• WORK INSTRUCTIONS: Locate the string "split" in the records below. Copy every line where it occurs.

[RECORDS PROVIDED — start]

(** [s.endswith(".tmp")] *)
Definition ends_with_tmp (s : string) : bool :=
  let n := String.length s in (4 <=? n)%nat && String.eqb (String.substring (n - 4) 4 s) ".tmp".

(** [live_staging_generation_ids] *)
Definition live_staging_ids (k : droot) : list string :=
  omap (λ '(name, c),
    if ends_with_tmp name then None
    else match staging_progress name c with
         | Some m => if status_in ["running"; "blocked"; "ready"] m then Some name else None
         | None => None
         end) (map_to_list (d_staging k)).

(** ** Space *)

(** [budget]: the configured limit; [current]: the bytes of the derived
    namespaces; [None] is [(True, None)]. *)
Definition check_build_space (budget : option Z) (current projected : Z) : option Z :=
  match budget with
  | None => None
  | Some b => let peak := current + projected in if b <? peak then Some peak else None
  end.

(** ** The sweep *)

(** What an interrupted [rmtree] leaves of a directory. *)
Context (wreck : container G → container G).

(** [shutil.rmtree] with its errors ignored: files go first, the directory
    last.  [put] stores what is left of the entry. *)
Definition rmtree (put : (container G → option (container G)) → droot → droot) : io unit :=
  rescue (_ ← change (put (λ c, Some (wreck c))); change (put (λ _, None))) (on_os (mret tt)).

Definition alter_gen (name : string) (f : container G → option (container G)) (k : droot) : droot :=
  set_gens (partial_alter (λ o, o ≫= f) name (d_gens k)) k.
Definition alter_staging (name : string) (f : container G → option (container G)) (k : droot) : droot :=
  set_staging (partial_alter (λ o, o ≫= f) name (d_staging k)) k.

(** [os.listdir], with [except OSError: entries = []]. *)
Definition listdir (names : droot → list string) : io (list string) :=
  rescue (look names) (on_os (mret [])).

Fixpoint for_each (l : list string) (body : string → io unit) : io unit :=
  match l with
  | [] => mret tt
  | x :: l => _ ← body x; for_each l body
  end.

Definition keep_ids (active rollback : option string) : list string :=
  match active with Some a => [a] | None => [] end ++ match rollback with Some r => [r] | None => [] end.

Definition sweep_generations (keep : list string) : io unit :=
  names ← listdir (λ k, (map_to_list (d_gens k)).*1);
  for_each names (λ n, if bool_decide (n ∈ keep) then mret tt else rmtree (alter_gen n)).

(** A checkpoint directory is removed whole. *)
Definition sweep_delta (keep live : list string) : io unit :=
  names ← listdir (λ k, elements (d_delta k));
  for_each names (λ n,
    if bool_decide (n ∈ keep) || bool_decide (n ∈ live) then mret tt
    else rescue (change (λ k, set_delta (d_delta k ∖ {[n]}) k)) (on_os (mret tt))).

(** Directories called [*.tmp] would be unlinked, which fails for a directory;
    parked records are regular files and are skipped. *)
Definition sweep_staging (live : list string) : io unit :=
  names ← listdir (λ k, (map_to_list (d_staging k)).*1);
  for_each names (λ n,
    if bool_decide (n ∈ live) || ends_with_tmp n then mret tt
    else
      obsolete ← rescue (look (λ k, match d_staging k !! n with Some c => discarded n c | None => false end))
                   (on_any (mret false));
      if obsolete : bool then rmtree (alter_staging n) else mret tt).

[RECORDS PROVIDED — finish]
[RECORDS PROVIDED — start]

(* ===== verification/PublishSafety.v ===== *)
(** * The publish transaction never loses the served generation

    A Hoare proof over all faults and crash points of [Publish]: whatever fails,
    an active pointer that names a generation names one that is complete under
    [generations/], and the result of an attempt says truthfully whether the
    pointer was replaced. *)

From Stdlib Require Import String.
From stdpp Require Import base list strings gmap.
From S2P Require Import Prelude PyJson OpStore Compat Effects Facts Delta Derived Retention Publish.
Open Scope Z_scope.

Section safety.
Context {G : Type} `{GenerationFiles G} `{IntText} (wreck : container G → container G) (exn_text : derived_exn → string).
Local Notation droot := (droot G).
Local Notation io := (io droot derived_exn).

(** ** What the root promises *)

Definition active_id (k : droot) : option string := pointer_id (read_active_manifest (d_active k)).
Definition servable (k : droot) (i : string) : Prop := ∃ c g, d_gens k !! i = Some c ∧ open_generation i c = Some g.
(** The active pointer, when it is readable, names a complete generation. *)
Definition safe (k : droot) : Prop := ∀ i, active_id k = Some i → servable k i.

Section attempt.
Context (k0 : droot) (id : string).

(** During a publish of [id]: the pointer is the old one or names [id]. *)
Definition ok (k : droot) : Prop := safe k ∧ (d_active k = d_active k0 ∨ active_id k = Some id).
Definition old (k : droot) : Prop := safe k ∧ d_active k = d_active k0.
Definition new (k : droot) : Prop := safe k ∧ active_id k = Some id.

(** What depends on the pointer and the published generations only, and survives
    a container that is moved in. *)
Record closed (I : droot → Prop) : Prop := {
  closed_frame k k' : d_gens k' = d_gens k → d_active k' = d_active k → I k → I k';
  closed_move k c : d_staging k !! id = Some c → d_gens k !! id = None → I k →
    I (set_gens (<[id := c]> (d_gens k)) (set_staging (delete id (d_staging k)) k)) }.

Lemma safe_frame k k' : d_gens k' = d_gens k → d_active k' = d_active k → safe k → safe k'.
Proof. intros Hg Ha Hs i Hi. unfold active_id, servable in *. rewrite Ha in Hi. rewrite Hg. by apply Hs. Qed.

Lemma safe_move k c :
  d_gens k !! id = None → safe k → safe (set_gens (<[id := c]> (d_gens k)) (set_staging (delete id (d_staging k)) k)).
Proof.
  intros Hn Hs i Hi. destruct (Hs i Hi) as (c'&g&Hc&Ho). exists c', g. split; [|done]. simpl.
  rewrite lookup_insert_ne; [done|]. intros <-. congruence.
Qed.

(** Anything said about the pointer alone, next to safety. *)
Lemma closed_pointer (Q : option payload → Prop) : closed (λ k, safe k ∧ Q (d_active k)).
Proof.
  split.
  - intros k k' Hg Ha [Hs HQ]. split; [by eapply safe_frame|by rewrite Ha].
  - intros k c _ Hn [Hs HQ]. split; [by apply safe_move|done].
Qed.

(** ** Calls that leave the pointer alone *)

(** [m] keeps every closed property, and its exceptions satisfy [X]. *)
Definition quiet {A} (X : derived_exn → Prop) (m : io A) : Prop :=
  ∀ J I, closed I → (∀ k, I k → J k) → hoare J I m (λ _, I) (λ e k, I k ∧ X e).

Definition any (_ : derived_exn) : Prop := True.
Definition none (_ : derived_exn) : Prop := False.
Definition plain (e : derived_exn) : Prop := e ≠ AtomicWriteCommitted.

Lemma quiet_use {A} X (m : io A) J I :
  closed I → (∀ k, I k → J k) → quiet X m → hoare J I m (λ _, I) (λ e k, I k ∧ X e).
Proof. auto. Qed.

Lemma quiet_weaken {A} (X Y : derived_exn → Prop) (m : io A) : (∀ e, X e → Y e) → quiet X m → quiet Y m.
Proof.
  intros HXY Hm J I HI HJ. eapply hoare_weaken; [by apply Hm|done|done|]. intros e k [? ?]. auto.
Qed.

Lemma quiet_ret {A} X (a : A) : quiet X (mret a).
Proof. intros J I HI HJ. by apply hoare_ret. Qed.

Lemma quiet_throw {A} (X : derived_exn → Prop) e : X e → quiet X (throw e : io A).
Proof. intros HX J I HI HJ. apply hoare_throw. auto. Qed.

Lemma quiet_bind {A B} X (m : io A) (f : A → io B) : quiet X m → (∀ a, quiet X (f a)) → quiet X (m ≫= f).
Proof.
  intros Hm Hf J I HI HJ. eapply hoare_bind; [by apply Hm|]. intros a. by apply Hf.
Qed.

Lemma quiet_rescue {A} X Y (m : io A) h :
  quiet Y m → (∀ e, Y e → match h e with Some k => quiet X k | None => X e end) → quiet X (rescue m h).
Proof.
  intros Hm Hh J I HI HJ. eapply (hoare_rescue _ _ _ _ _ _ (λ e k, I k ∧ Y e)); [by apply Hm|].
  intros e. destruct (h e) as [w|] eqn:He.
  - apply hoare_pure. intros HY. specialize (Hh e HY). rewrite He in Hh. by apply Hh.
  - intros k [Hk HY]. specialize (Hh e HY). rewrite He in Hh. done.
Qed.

[RECORDS PROVIDED — finish]

• TASK OUTPUT:
  intros Hn Hs i Hi. destruct (Hs i Hi) as (c'&g&Hc&Ho). exists c', g. split; [|done]. simpl.
  split.
  - intros k k' Hg Ha [Hs HQ]. split; [by eapply safe_frame|by rewrite Ha].
  - intros k c _ Hn [Hs HQ]. split; [by apply safe_move|done].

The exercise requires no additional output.